Exercise material START

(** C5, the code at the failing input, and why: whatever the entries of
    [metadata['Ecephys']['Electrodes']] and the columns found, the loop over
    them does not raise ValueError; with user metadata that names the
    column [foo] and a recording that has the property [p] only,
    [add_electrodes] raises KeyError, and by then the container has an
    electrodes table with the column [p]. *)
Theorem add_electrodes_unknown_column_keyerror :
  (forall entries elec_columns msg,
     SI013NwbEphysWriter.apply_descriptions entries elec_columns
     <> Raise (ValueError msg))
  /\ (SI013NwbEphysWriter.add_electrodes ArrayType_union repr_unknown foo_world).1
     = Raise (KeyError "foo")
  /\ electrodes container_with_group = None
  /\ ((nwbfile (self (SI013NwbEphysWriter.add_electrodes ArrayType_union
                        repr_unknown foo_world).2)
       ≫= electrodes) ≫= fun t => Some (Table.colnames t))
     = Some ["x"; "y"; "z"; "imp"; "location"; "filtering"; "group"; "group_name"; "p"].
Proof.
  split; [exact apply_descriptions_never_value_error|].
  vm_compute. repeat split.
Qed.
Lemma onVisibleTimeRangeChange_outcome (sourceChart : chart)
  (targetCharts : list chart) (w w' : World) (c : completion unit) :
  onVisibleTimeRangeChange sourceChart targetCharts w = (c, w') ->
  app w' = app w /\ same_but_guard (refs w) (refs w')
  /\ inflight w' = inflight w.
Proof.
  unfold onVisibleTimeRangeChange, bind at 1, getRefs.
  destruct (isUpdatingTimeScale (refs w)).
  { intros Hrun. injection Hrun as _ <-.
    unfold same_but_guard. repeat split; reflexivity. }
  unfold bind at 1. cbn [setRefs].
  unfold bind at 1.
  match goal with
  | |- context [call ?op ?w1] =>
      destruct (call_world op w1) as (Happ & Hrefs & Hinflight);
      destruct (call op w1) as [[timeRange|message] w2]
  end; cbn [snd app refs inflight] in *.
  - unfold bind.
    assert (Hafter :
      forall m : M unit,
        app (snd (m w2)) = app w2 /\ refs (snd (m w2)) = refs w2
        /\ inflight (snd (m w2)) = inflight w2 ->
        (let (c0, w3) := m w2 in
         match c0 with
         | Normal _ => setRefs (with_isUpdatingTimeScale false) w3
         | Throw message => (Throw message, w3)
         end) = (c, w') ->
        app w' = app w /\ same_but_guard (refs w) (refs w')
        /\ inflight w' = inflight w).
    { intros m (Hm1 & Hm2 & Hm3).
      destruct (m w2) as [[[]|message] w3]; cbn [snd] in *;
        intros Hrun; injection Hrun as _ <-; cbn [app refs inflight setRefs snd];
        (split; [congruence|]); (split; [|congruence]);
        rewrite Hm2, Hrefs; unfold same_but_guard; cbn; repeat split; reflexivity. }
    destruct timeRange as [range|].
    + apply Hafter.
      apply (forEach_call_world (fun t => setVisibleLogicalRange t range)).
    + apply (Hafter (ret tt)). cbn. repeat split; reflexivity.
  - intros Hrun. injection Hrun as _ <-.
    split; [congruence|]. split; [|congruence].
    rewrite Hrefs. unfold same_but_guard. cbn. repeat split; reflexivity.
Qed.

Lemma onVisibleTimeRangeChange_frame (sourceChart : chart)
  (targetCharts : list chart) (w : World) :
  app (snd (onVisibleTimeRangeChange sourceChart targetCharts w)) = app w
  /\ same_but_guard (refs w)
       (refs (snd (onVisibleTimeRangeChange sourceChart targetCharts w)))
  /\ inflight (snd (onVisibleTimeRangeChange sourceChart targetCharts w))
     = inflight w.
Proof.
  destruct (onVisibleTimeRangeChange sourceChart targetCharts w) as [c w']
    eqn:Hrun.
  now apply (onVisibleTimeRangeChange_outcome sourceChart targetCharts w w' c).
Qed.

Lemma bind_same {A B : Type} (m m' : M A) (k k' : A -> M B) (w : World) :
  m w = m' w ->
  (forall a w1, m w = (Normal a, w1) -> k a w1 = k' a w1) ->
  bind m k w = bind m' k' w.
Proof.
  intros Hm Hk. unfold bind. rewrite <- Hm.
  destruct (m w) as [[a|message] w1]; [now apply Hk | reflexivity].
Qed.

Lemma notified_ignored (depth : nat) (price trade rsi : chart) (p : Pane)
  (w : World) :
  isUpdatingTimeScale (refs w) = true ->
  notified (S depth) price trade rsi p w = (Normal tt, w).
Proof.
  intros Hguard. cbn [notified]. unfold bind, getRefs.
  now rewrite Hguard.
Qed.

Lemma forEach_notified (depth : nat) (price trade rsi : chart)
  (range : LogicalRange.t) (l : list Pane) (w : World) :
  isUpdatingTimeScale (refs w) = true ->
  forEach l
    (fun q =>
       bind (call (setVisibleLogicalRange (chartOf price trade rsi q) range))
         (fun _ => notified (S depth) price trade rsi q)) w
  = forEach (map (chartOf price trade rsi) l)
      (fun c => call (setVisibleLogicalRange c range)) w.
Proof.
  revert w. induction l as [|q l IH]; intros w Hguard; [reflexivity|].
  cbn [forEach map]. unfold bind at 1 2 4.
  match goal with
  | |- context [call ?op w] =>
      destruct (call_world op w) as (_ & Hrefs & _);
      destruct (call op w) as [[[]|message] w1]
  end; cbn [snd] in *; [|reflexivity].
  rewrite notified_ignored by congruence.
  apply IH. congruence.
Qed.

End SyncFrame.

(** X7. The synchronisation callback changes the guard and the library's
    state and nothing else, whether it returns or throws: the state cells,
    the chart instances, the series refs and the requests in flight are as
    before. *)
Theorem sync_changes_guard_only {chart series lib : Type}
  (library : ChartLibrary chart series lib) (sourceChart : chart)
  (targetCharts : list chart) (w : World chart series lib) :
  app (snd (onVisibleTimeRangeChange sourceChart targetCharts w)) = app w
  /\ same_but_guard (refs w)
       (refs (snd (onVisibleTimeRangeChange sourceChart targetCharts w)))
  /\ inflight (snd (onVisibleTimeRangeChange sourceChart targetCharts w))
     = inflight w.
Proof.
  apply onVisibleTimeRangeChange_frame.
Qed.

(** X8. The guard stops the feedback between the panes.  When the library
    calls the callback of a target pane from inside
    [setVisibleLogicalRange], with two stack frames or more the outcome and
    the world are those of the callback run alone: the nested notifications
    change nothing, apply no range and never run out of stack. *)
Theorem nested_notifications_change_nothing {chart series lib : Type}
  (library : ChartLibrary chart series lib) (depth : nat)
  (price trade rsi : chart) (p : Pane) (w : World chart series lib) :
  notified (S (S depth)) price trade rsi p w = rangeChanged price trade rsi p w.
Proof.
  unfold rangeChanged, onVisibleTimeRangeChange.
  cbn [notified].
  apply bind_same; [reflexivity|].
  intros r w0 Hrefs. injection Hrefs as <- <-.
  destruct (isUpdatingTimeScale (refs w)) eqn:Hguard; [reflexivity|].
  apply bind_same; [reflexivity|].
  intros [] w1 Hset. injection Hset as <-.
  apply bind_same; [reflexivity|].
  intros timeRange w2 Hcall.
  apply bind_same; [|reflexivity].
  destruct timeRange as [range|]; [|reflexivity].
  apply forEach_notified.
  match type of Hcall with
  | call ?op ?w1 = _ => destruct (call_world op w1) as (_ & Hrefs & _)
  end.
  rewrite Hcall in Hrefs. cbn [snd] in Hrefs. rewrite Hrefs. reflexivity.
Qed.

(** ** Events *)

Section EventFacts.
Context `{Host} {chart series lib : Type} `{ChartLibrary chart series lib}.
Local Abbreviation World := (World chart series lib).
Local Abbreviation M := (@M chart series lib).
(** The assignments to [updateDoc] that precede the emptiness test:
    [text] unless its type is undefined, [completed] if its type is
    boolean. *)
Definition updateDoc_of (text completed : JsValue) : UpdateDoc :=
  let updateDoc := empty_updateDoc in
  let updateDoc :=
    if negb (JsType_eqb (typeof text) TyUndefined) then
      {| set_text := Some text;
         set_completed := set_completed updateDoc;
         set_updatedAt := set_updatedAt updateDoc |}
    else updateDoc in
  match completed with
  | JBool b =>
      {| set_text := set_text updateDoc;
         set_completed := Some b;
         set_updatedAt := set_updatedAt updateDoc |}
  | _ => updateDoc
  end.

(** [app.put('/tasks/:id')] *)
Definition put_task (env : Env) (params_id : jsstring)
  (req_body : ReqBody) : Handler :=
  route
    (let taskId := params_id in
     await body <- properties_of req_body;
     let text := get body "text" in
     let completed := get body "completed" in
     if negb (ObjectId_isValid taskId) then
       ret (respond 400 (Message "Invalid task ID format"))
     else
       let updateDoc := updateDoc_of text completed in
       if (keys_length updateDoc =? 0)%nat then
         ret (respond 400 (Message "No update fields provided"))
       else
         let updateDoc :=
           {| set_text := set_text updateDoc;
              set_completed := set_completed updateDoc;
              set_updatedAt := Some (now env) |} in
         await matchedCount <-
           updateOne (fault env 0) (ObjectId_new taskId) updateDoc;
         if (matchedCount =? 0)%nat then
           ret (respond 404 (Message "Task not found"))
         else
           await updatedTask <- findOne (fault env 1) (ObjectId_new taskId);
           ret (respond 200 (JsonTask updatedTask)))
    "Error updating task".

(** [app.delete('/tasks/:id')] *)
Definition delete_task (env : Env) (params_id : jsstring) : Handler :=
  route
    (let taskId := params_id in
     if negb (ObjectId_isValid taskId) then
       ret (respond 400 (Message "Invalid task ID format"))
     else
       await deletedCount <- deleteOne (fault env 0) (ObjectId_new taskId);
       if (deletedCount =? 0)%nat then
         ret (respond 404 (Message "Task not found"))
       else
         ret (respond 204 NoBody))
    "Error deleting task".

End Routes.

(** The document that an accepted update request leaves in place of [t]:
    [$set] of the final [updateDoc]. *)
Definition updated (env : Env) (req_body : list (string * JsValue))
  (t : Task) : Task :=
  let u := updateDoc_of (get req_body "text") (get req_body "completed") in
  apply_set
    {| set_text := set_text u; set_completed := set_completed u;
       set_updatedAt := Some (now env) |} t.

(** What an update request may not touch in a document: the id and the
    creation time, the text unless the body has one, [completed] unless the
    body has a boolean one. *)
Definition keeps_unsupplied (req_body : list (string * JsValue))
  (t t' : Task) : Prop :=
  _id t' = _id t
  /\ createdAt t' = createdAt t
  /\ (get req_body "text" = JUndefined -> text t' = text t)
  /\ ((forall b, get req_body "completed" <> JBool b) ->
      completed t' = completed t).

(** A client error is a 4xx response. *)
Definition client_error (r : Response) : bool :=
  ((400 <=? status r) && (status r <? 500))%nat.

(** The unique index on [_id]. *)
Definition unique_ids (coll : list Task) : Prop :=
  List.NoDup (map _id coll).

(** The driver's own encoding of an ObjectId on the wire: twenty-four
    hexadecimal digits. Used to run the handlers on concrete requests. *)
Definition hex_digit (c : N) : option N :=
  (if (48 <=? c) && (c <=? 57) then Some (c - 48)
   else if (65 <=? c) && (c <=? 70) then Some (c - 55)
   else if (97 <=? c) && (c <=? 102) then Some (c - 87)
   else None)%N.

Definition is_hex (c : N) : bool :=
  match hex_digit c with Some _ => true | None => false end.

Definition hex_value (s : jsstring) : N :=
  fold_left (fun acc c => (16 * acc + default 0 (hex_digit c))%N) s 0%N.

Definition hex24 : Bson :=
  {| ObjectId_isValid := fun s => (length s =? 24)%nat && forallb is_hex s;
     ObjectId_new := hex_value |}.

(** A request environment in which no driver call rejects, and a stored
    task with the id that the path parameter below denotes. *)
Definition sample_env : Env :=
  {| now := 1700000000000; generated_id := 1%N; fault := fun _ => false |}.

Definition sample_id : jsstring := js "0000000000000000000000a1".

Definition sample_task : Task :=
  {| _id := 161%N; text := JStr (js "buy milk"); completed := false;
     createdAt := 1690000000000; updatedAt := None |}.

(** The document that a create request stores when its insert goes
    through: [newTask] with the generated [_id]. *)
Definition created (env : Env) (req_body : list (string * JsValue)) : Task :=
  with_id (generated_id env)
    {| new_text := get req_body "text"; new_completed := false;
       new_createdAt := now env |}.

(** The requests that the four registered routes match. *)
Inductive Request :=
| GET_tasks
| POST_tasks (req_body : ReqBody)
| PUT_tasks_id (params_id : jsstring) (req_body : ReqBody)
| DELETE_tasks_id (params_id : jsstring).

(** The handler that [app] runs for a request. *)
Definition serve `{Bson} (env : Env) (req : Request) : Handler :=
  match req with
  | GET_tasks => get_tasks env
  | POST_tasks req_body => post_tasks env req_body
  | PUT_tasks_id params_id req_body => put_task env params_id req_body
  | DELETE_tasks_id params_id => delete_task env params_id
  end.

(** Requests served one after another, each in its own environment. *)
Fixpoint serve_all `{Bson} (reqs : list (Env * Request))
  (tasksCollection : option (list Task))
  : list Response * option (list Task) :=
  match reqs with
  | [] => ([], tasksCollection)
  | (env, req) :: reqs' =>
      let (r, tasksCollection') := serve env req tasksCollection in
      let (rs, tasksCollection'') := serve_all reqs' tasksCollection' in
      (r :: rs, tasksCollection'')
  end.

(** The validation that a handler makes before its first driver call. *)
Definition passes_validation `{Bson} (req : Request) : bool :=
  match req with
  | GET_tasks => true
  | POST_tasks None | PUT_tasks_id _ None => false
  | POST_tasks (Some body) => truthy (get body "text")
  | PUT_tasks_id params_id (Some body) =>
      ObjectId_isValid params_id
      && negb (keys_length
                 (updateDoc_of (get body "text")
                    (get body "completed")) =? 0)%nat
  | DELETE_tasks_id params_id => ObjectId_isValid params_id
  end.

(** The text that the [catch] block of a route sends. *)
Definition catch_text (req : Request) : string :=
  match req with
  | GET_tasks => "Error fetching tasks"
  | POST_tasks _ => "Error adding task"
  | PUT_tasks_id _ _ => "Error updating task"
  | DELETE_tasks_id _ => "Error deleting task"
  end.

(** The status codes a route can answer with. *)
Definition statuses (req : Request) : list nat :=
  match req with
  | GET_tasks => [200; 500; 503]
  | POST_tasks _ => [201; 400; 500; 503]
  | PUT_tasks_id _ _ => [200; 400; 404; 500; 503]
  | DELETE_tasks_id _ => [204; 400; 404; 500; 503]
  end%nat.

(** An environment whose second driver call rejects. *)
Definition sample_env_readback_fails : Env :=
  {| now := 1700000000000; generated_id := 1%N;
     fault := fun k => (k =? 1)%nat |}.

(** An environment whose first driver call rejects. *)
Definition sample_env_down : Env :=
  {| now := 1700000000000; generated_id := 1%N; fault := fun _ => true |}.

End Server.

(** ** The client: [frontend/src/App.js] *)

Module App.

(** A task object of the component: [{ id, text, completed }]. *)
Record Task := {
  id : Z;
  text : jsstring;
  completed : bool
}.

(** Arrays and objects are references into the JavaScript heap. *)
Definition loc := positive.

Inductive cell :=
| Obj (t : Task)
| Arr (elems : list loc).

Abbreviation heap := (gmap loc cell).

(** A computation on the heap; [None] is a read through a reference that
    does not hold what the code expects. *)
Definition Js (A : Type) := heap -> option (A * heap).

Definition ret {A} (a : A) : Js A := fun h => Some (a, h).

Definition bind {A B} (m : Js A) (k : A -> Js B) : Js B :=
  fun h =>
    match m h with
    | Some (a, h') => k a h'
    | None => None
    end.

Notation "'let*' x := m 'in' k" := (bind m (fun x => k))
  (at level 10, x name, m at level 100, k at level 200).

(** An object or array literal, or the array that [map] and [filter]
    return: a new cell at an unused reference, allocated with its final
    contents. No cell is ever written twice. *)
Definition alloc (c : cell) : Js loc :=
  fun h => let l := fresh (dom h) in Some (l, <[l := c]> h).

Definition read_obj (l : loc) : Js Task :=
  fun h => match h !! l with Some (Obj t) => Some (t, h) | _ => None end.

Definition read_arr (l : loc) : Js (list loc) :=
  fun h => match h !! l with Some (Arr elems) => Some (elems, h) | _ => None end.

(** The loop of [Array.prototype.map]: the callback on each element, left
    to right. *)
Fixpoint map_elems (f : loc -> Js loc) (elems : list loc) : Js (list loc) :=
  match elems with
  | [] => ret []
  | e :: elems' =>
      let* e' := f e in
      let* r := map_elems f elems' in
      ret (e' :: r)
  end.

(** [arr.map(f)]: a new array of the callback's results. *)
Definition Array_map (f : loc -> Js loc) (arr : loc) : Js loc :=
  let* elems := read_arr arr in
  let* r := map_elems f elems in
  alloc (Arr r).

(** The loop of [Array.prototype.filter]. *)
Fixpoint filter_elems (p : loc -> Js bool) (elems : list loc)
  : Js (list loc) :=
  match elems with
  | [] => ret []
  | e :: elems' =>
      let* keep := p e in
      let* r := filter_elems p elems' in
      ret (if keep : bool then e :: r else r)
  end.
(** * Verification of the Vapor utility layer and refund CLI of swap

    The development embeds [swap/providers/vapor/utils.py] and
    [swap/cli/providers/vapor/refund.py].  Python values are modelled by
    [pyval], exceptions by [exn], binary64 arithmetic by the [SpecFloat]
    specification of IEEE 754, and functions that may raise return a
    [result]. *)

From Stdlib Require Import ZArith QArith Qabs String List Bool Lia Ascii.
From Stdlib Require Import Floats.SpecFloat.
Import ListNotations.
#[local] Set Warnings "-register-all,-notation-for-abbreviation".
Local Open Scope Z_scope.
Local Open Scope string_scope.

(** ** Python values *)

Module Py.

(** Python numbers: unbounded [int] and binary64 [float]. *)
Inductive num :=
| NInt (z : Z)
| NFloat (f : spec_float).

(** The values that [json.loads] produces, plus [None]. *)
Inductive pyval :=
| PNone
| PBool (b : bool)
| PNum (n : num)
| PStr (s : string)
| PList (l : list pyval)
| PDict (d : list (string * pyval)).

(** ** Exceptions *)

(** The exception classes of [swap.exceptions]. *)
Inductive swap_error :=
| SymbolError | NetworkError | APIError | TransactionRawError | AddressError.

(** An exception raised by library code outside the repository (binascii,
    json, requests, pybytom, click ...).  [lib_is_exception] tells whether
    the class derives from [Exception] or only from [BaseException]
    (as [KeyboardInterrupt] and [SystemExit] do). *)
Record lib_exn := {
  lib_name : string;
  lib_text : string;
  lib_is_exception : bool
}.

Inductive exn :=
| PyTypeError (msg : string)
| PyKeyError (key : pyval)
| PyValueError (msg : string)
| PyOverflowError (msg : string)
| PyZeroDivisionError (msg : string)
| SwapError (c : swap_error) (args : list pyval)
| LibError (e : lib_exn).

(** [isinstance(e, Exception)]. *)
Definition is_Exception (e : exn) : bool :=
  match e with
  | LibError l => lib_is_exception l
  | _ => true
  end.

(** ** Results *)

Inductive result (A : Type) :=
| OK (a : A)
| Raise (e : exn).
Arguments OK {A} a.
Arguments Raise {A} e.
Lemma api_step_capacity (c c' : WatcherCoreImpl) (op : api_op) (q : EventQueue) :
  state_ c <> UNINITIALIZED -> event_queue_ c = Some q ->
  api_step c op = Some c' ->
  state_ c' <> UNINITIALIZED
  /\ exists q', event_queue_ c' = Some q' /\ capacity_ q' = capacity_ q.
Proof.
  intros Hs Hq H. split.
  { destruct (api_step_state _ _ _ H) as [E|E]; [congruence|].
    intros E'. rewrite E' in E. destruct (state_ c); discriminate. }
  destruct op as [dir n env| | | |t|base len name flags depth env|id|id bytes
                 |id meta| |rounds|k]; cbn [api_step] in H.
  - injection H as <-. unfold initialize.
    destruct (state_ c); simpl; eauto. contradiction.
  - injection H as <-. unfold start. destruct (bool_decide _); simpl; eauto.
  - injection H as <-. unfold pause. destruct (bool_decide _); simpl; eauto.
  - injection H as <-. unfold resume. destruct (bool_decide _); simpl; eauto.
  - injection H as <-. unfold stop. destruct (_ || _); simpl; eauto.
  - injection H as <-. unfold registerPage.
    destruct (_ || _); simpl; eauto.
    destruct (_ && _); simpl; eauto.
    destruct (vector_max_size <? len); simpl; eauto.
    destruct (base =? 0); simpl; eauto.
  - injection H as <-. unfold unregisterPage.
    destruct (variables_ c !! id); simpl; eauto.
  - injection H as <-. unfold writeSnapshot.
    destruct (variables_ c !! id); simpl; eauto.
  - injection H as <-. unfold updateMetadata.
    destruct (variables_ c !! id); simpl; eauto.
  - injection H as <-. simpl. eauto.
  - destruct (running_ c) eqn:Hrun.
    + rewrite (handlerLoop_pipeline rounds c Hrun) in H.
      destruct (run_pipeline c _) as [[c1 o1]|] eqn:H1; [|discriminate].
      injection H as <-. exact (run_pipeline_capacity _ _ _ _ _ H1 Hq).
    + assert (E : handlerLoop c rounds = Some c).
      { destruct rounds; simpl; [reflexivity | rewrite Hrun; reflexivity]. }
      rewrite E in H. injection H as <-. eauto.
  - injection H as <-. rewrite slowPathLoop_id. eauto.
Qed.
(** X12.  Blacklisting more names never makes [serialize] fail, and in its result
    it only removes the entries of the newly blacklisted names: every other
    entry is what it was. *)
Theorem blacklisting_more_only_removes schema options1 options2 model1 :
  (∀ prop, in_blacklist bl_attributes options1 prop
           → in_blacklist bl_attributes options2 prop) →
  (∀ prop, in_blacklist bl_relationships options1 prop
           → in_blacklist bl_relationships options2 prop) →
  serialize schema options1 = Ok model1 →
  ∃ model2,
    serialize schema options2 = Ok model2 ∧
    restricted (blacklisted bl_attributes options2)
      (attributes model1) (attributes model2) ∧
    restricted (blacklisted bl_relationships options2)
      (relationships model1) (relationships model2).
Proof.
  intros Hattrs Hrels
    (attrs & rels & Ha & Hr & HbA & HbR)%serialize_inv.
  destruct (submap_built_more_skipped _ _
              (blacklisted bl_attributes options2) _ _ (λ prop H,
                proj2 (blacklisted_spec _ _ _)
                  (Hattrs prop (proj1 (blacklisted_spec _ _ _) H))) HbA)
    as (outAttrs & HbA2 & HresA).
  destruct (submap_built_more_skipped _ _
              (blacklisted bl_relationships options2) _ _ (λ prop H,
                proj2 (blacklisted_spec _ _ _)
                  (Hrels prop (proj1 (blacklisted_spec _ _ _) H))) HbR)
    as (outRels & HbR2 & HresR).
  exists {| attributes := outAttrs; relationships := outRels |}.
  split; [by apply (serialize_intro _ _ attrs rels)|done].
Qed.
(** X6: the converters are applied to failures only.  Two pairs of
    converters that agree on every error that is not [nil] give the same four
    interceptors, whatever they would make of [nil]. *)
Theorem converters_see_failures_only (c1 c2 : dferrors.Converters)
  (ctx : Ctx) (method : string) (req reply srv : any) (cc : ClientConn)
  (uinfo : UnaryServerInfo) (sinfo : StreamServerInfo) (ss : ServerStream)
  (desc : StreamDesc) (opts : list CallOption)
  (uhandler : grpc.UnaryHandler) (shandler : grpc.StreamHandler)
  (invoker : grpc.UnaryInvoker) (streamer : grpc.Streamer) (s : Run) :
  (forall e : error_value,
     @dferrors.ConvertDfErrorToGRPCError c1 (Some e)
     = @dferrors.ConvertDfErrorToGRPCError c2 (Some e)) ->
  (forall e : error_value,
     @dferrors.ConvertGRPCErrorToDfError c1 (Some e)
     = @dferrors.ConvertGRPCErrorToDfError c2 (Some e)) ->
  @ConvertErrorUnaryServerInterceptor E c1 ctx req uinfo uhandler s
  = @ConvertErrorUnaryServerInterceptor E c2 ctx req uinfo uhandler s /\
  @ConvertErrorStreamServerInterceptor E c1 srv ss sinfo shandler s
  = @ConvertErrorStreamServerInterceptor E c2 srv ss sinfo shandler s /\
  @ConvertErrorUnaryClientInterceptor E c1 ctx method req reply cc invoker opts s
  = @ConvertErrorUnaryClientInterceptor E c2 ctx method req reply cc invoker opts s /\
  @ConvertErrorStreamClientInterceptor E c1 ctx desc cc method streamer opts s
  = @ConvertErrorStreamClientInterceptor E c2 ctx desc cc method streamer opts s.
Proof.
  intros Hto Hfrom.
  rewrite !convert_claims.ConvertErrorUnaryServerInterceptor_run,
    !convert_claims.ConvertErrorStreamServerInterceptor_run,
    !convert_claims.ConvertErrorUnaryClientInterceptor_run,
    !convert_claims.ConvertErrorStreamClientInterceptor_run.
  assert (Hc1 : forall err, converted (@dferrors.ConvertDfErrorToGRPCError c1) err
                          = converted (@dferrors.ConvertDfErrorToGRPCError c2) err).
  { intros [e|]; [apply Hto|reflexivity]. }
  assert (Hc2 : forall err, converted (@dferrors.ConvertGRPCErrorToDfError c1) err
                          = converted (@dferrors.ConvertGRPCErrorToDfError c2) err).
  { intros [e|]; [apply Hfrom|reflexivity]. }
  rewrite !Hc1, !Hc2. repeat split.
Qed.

Exercise material END

- _Prompt_
Find each line in the data above with the word "outAttrs", then copy it.

- _Response area_
    as (outAttrs & HbA2 & HresA).
  exists {| attributes := outAttrs; relationships := outRels |}.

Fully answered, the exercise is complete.